# Dataset
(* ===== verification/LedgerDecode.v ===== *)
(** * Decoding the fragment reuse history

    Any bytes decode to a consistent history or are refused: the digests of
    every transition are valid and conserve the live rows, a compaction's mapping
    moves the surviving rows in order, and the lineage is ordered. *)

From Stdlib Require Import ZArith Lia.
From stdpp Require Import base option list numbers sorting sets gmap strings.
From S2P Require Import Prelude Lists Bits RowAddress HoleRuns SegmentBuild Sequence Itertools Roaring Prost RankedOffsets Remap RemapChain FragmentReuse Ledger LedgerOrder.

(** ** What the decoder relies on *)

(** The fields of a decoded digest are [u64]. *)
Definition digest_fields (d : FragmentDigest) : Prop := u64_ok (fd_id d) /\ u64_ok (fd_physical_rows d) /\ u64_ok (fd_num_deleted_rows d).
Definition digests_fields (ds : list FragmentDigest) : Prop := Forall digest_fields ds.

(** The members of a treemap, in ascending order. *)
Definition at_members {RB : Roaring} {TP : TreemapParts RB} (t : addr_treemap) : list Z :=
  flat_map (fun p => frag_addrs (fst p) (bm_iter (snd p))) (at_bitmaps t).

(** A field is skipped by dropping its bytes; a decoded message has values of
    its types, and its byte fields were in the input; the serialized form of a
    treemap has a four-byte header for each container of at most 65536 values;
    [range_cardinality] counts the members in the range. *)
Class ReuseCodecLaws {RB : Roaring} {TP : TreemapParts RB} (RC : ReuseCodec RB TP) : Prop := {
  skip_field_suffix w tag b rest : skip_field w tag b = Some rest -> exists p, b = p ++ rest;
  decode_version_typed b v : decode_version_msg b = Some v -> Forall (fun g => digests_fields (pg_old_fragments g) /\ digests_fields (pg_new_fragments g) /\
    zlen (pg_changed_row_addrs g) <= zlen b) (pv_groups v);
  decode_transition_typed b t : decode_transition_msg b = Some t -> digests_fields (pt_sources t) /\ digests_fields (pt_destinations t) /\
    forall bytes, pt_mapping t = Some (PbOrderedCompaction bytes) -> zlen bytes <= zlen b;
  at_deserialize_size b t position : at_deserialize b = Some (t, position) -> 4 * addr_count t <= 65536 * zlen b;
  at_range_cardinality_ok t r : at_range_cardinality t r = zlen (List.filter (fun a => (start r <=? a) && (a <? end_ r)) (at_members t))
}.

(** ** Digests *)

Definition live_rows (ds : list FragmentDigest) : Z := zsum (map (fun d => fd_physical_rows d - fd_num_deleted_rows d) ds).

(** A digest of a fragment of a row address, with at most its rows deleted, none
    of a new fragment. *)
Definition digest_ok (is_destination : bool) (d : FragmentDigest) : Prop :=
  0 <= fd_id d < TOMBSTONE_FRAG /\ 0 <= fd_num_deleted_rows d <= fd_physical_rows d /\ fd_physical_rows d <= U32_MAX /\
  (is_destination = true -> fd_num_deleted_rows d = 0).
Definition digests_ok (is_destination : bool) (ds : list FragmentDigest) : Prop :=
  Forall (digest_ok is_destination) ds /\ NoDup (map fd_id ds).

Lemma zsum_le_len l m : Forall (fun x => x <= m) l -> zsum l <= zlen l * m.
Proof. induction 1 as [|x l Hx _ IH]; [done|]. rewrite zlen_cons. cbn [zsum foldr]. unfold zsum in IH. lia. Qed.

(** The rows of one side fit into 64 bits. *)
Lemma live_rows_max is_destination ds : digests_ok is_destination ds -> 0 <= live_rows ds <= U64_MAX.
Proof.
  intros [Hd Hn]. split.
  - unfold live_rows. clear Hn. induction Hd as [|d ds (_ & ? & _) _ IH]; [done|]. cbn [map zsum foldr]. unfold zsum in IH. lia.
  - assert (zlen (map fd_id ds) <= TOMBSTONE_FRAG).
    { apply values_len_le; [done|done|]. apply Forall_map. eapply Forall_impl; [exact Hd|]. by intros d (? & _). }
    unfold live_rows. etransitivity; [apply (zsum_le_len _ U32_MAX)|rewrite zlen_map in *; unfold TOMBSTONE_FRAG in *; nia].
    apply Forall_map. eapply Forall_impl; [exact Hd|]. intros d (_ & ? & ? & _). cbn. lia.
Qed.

* * *

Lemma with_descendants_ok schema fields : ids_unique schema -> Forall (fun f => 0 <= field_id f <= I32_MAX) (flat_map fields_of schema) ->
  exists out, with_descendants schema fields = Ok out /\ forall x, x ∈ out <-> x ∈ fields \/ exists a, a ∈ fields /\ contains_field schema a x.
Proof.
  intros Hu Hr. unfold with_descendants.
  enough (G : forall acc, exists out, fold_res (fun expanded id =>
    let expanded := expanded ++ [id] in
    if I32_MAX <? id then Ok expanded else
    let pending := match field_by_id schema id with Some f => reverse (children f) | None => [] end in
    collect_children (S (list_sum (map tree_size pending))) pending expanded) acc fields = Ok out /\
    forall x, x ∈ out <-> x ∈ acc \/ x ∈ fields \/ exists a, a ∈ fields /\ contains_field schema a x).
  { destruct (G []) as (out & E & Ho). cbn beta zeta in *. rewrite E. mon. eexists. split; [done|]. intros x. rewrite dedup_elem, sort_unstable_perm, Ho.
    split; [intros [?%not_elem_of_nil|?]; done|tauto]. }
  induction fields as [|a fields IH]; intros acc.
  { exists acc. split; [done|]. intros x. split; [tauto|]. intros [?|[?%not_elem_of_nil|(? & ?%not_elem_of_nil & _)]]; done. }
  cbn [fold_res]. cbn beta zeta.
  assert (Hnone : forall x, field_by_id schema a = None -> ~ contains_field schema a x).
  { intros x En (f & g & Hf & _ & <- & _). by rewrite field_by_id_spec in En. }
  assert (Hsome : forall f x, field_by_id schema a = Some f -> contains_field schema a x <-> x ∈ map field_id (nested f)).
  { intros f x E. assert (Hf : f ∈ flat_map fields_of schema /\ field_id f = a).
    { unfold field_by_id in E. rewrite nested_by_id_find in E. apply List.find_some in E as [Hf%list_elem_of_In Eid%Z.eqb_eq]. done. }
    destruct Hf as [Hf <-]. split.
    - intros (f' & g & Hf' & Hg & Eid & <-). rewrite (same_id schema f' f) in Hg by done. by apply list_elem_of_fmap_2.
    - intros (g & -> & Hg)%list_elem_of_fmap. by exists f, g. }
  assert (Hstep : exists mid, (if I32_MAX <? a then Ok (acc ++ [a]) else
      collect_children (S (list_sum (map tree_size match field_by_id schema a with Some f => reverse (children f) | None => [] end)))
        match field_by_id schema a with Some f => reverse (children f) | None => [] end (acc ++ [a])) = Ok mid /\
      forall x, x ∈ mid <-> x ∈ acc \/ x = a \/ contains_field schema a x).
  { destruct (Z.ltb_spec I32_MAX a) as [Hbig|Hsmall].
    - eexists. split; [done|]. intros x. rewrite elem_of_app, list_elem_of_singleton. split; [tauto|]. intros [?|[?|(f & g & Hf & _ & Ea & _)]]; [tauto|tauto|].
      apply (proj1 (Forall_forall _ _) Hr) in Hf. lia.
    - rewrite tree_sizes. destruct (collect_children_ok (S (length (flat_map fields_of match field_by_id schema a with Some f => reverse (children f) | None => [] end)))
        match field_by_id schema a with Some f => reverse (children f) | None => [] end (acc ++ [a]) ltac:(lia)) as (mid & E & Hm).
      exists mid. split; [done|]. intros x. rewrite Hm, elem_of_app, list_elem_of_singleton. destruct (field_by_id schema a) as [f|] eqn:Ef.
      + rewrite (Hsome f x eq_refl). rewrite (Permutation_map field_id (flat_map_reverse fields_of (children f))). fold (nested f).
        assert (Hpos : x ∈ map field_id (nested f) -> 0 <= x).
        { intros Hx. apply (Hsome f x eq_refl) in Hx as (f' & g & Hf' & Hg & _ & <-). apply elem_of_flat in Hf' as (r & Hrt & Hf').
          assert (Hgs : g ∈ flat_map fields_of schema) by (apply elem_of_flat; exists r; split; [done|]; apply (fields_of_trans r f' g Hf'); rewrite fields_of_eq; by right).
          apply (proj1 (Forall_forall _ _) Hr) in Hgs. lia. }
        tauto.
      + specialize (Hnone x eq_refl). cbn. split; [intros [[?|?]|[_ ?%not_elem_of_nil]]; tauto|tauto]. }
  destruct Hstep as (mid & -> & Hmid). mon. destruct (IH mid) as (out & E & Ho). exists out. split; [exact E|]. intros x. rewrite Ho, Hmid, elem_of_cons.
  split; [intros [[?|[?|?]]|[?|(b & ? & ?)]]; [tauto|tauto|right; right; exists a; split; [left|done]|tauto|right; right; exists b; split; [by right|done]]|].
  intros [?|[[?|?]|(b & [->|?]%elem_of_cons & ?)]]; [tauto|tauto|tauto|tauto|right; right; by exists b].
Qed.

# Exercise aim
Print the lines above from the one with "(* ===== verification/LedgerDecode.v ===== *)" through the one with "(** The fields", both included, exactly as written and nothing more.

# Answer for this exercise
(* ===== verification/LedgerDecode.v ===== *)
(** * Decoding the fragment reuse history

    Any bytes decode to a consistent history or are refused: the digests of
    every transition are valid and conserve the live rows, a compaction's mapping
    moves the surviving rows in order, and the lineage is ordered. *)

From Stdlib Require Import ZArith Lia.
From stdpp Require Import base option list numbers sorting sets gmap strings.
From S2P Require Import Prelude Lists Bits RowAddress HoleRuns SegmentBuild Sequence Itertools Roaring Prost RankedOffsets Remap RemapChain FragmentReuse Ledger LedgerOrder.

(** ** What the decoder relies on *)

(** The fields of a decoded digest are [u64]. *)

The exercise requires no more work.